The accuracy of the information presented may be subject to bias because of the nature of the self-report survey techniques used. Limitations may include under-reporting of injury related to one-year recall. Sport participation rates in our study are also likely underestimated because students selected only their top three sports for participation. The time of year the survey was completed and the school location may have also influenced participants’ selection of sports.
The present survey suggests that the majority of youth in grades 7 to 9 (aged 12 to 15 years) participate in sports. The rates of participation and rates of sport injury in this age group are high, although they are slightly lower among older adolescents. Although there is very little research evidence regarding the prevention of injuries in young adolescents (aged 12 to 15 years), the significant impact of sport injury in this population warrants significant attention. Future research should focus on developing, implementing and evaluating injury prevention strategies in young adolescents.

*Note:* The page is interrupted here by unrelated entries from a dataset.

(** Taking the buffers of a log block and of a home block. *)
Lemma two_breads_wp {A} (f : nat → nat → K kernel A) Q k D lb i home :
  store k D ∅ → root_dirty k → (length (logged (k_log k)) < NBUF)%nat →
  in_disk k lb → lh_block (log_lh (k_log k)) !! i = Some home → u32 home = home →
  home ∈ logged (k_log k) → lb ≠ home →
  (∀ b1 b2 k', b1 ≠ b2 → writes_to [] k k' →
    store k' D {[b1 := (ROOTDEV, lb, blk D lb); b2 := (ROOTDEV, home, blk D home)]} →
    wp (f b1 b2) [] Q k') →
  wp (b1 ← bread ROOTDEV lb; h ← log_block log_l i; b2 ← bread ROOTDEV (u32 h); f b1 b2) [] Q k.
Proof.
  intros Hs Hr Hlt Hlb Hi Eu Hhome Hne Hf.
  pose proof (st_logged _ _ _ Hs _ Hhome) as Hin.
  assert (length (filter (λ n, n ≠ home) (logged (k_log k))) < length (logged (k_log k)))%nat as Hlf.
  { apply list_elem_of_split in Hhome as (l1 & l2 & ->). rewrite filter_app, filter_cons_False by auto.
    rewrite !length_app. cbn. pose proof (length_filter (λ n, n ≠ home) l1).
    pose proof (length_filter (λ n, n ≠ home) l2). lia. }
  apply wp_bind. eapply wp_mono.
  { eapply (bread_store_gen [] k D ∅ lb (blk D lb)); [right|done|done|done|by eapply blk_Some].
    eapply room; try done. rewrite map_size_empty.
    pose proof (length_filter (λ n, n ≠ lb) (logged (k_log k))). lia. }
  intros b1 k1 (F1 & C1 & _ & S1). apply wp_bind, wp_Ret with home k1.
  { unfold log_block, log_of. erewrite K_bind_Ret by reflexivity. cbn. by rewrite F1; cbn; rewrite Hi. }
  rewrite Eu. apply wp_bind. eapply wp_mono.
  { eapply (bread_store_gen [] k1 D _ home (blk D home)); [right|done|..].
    - eapply room; [done|by eapply root_dirty_mono| |].
      + intros b h [[_ <-]|[_ ?]]%lookup_insert_Some; [done|]. by simplify_map_eq.
      + rewrite insert_empty, map_size_singleton, F1. cbn. lia.
    - intros b h [[_ <-]|[_ ?]]%lookup_insert_Some; [naive_solver|]. by simplify_map_eq.
    - by rewrite F1.
    - by apply (blk_Some _ _ _ _ Hs). }
  intros b2 k2 (F2 & C2 & Hn & S2). apply (Hf b1 b2).
  - intros ->. by simplify_map_eq.
  - change (@nil (Z * list Z)) with (@nil (Z * list Z) ++ []). eapply writes_to_trans; by apply writes_to_bc.
  - rewrite insert_insert_ne in S2; [by rewrite insert_empty in S2|]. intros ->. by simplify_map_eq.
Qed.

(** ** The phases of a commit *)

(** A log ready to be committed: the log area is on the disk, past the
    superblock, has room for the blocks of the log, and is not a home. *)
Record log_ready (k : kernel) : Prop := {
  lr_dev : log_dev (k_log k) = ROOTDEV;
  lr_start : 2 ≤ log_start (k_log k);
  lr_area : log_start (k_log k) + log_size (k_log k) ≤ Z.of_nat (length (k_disk k));
  lr_n : lh_n (log_lh (k_log k)) < log_size (k_log k);
  lr_nbuf : (length (logged (k_log k)) < NBUF)%nat;
  lr_home : ∀ n, n ∈ logged (k_log k) →
    ¬ log_start (k_log k) ≤ n < log_start (k_log k) + log_size (k_log k);
  lr_dirty : root_dirty k;
}.

Lemma writes_to_ready ws k k' : writes_to ws k k' → log_ready k → log_ready k'.
Proof.
  intros Hw [H1 H2 H3 H4 H5 H6 H7]. pose proof (writes_to_log _ _ _ Hw) as El.
  split; rewrite ?El; try done.
  - by rewrite (wt_disk _ _ _ Hw), apply_writes_length.
  - eapply root_dirty_mono; [apply Hw|done].
Qed.

(** Home of log block [i], and the block of the log it is copied to. *)
Definition home (l : logst) (i : nat) : Z := nth i (lh_block (log_lh l)) 0.
Definition log_slot (l : logst) (i : nat) : Z := log_start l + Z.of_nat i + 1.
Definition log_n (l : logst) : nat := Z.to_nat (lh_n (log_lh l)).

(** The writes of [write_log] and of [install_trans]: the contents [D] go to
    the log, and from the log to their homes. *)
Definition log_writes (l : logst) (D : list (list Z)) : list (Z * list Z) :=
  (λ i, (log_slot l i, blk D (home l i))) <$> seq 0 (log_n l).
Definition home_writes (l : logst) (D : list (list Z)) : list (Z * list Z) :=
  (λ i, (home l i, blk D (home l i))) <$> seq 0 (log_n l).

Definition install_writes (l : logst) (D : list (list Z)) : list (Z * list Z) :=
  (λ i, (home l i, blk D (log_slot l i))) <$> seq 0 (log_n l).

Lemma install_home_writes l D D0 :
  (∀ i, (i < log_n l)%nat → blk D (log_slot l i) = blk D0 (home l i)) →
  install_writes l D = home_writes l D0.
Proof.
  intros H. apply list_fmap_ext. intros n i Hi. apply lookup_seq in Hi as [-> Hi]. f_equal. by apply H.
Qed.

Lemma home_lookup l i : log_inv l → (i < log_n l)%nat →
  lh_block (log_lh l) !! i = Some (home l i) ∧ home l i ∈ logged l.
Proof.
  intros Hl Hi. pose proof (logged_length _ Hl) as Hlen. unfold log_n in Hi.
  destruct (lookup_lt_is_Some_2 (logged l) i) as [v Hv]; [lia|].
  assert (lh_block (log_lh l) !! i = Some v) as Hb by (by apply lookup_take_Some in Hv as [? _]).
  assert (home l i = v) as -> by (by apply nth_lookup_Some). split; [done|]. by eapply list_elem_of_lookup_2.
Qed.

Lemma log_slot_ok k D H i : store k D H → log_ready k → (i < log_n (k_log k))%nat →
  in_disk k (log_slot (k_log k) i) ∧ u32 (log_slot (k_log k) i) = log_slot (k_log k) i ∧
  log_start (k_log k) < log_slot (k_log k) i < log_start (k_log k) + log_size (k_log k).
Proof.
  intros Hs Hr Hi. pose proof (lr_start _ Hr). pose proof (lr_area _ Hr). pose proof (lr_n _ Hr).
  pose proof (st_small _ _ _ Hs). pose proof (li_n _ (st_log _ _ _ Hs)).
  unfold log_slot, log_n, in_disk in *. split; [lia|]. split; [apply u32_small; lia|lia].
Qed.

Lemma home_ok k D H i : store k D H → log_ready k → (i < log_n (k_log k))%nat →
  home (k_log k) i ∈ logged (k_log k) ∧ in_disk k (home (k_log k) i) ∧
  u32 (home (k_log k) i) = home (k_log k) i ∧
  ∀ j, (j < log_n (k_log k))%nat → log_slot (k_log k) j ≠ home (k_log k) i.
Proof.
  intros Hs Hr Hi. destruct (home_lookup _ _ (st_log _ _ _ Hs) Hi) as [_ Hh].
  pose proof (st_logged _ _ _ Hs _ Hh) as Hin. pose proof (st_small _ _ _ Hs).
  split_and!; [done|done|apply u32_small; unfold in_disk in *; lia|].
  intros j Hj E. destruct (log_slot_ok _ _ _ _ Hs Hr Hj) as (_ & _ & ?).
  apply (lr_home _ Hr _ Hh). lia.
Qed.

Lemma write_log_block_wp k D i :
  store k D ∅ → log_ready k → (i < log_n (k_log k))%nat →
  wp (write_log_block log_l i) [] (λ _ k',
    writes_to [(log_slot (k_log k) i, blk D (home (k_log k) i))] k k' ∧
    store k' (apply_writes [(log_slot (k_log k) i, blk D (home (k_log k) i))] D) ∅) k.
Proof.
  intros Hs Hr Hi. destruct (home_ok _ _ _ _ Hs Hr Hi) as (Hh & Hin & Eh & Hne).
  destruct (log_slot_ok _ _ _ _ Hs Hr Hi) as (Hsl & Esl & _). specialize (Hne _ Hi).
  unfold write_log_block. apply wp_bind, wp_gets. cbn [lget log_l].
  fold (log_slot (k_log k) i). rewrite Esl, (lr_dev _ Hr).
  eapply (two_breads_wp _ _ k D); [done|apply Hr|apply Hr|done|apply home_lookup; [apply Hs|done]|done..|].
  intros b1 b2 k1 Hb Hw Hs1.
  destruct (copy_run k1 D _ b2 b1 (home (k_log k) i) (log_slot (k_log k) i) (blk D (home (k_log k) i))
    (blk D (log_slot (k_log k) i)) Hs1) as (k' & E & Hw' & Hs'); try by simplify_map_eq.
  { by apply (blk_Some _ _ _ _ Hs). }
  eapply wp_Ret; [exact E|]. split; [by apply (writes_to_trans [] _ _ _ _ Hw Hw')|].
  by rewrite delete_insert_ne, delete_singleton_eq, delete_insert_id in Hs' by done.
Qed.

Lemma install_block_wp k D i :
  store k D ∅ → log_ready k → (i < log_n (k_log k))%nat →
  wp (install_block log_l i) [] (λ _ k',
    writes_to [(home (k_log k) i, blk D (log_slot (k_log k) i))] k k' ∧
    store k' (apply_writes [(home (k_log k) i, blk D (log_slot (k_log k) i))] D) ∅) k.
Proof.
  intros Hs Hr Hi. destruct (home_ok _ _ _ _ Hs Hr Hi) as (Hh & Hin & Eh & Hne).
  destruct (log_slot_ok _ _ _ _ Hs Hr Hi) as (Hsl & Esl & _). specialize (Hne _ Hi).
  unfold install_block. apply wp_bind, wp_gets. cbn [lget log_l].
  fold (log_slot (k_log k) i). rewrite Esl, (lr_dev _ Hr).
  eapply (two_breads_wp _ _ k D); [done|apply Hr|apply Hr|done|apply home_lookup; [apply Hs|done]|done..|].
  intros b1 b2 k1 Hb Hw Hs1.
  destruct (copy_run k1 D _ b1 b2 (log_slot (k_log k) i) (home (k_log k) i) (blk D (log_slot (k_log k) i))
    (blk D (home (k_log k) i)) Hs1) as (k' & E & Hw' & Hs'); try by simplify_map_eq.
  { by apply (blk_Some _ _ _ _ Hs). }
  eapply wp_Ret; [exact E|]. split; [by apply (writes_to_trans [] _ _ _ _ Hw Hw')|].
  by rewrite delete_insert_id, delete_singleton_eq in Hs' by (by simplify_map_eq).
Qed.

Lemma seq_split_lt n (l1 : list nat) i l2 : seq 0 n = l1 ++ i :: l2 →
  (i < n)%nat ∧ Forall (λ j, j < n)%nat l1.
Proof.
  intros E. assert (∀ j, j ∈ l1 ++ i :: l2 → (j < n)%nat) as Hj.
  { intros j. rewrite <-E, elem_of_seq. lia. }
  split; [apply Hj; set_solver|]. apply Forall_forall. intros j Hl. apply Hj. set_solver.
Qed.

Lemma blk_apply_other ws D bno :
  Forall (λ w, 0 ≤ w.1 ∧ w.1 ≠ bno) ws → 0 ≤ bno → blk (apply_writes ws D) bno = blk D bno.
Proof.
  intros Hw Hb. unfold blk. rewrite apply_writes_other; [done|].
  rewrite list_elem_of_fmap. intros (w & E & Hin). rewrite Forall_forall in Hw.
  destruct (Hw _ Hin). lia.
Qed.

Lemma write_log_wp k D :
  store k D ∅ → log_ready k →
  wp write_log [] (λ _ k', writes_to (log_writes (k_log k) D) k k' ∧
    store k' (apply_writes (log_writes (k_log k) D) D) ∅) k.
Proof.
  intros Hs Hr. unfold write_log, write_log_of. apply wp_bind, wp_gets.
  apply wp_writes_loop; [|done]. cbn [lget log_l]. fold (log_n (k_log k)).
  intros l1 i l2 k' El Hw Hs'. apply seq_split_lt in El as [Hi Hl1].
  pose proof (writes_to_log _ _ _ Hw) as Elog.
  pose proof (write_log_block_wp k' _ i Hs' (writes_to_ready _ _ _ Hw Hr)) as H.
  rewrite Elog in H. rewrite blk_apply_other in H; [by apply H| |].
  - apply Forall_fmap, (Forall_impl _ _ _ Hl1). intros j Hj. cbn.
    destruct (log_slot_ok _ _ _ _ Hs Hr Hj) as (? & _). split; [unfold in_disk in *; lia|].
    by apply (home_ok _ _ _ _ Hs Hr Hi).
  - destruct (home_ok _ _ _ _ Hs Hr Hi) as (_ & ? & _). unfold in_disk in *. lia.
Qed.

Lemma install_trans_wp k D :
  store k D ∅ → log_ready k →
  wp install_trans [] (λ _ k', writes_to (install_writes (k_log k) D) k k' ∧
    store k' (apply_writes (install_writes (k_log k) D) D) ∅) k.
Proof.
  intros Hs Hr. unfold install_trans, install_trans_of. apply wp_bind, wp_gets.
  apply wp_writes_loop; [|done]. cbn [lget log_l]. fold (log_n (k_log k)).
  intros l1 i l2 k' El Hw Hs'. apply seq_split_lt in El as [Hi Hl1].
  pose proof (writes_to_log _ _ _ Hw) as Elog.
  pose proof (install_block_wp k' _ i Hs' (writes_to_ready _ _ _ Hw Hr)) as H.
  rewrite Elog in H. rewrite blk_apply_other in H; [by apply H| |].
  - apply Forall_fmap, (Forall_impl _ _ _ Hl1). intros j Hj. cbn.
    destruct (home_ok _ _ _ _ Hs Hr Hj) as (_ & ? & _ & Hne). split; [unfold in_disk in *; lia|].
    intros E. by apply (Hne i).
  - destruct (log_slot_ok _ _ _ _ Hs Hr Hi) as (? & _). unfold in_disk in *. lia.
Qed.

Lemma put_blocks_length d i bs : length (put_blocks d i bs) = length d.
Proof.
  revert d i. induction bs as [|v bs IH]; intros d i; [done|]. cbn [put_blocks]. by rewrite IH, set_word_length.
Qed.
Lemma put_header_length d lh : length (put_header d lh) = length d.
Proof. unfold put_header. by rewrite put_blocks_length, set_word_length. Qed.

Lemma log_start_ok k D H : store k D H → log_ready k →
  in_disk k (log_start (k_log k)) ∧ u32 (log_start (k_log k)) = log_start (k_log k).
Proof.
  intros Hs Hr. pose proof (lr_start _ Hr). pose proof (lr_area _ Hr). pose proof (lr_n _ Hr).
  pose proof (st_small _ _ _ Hs). pose proof (li_n _ (st_log _ _ _ Hs)).
  unfold in_disk in *. split; [lia|]. apply u32_small. lia.
Qed.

The high rates of sport participation and sport injury in young adolescents have led to a significant public health impact. The present study identifies a clear need to target young adolescents with sport injury prevention strategies to maintain high rates of participation in physical activities, and to reduce the risk of early osteoarthritis and other future health concerns related to obesity and other diseases. Sport-specific populations and injuries are identified to target appropriate populations for future injury prevention research. An evaluation of global prevention strategies, including safety policies in sports, and school-based injury prevention strategies is critical to reducing the public health burden of sport injuries in youths.
Carolyn Emery is supported as a Canadian Institutes of Health Research New Investigator and an Alberta Heritage Foundation for Medical Research Population Health Investigator. The funding support for this research was through the Roger Jackson Centre for Health and Wellness Research and the Alberta Heritage Foundation for Medical Research. The authors acknowledge Jamie McInnis (research coordinator), the Calgary Public, Calgary Catholic, Rockyview, Foothills, and Christ the Redeemer School Boards, high school principals and participating teachers. Without their support, this research would not have been possible. The authors are especially grateful to the many junior high school students who consented to participate in this study.
DISCLOSURE: The authors have no competing interests to declare.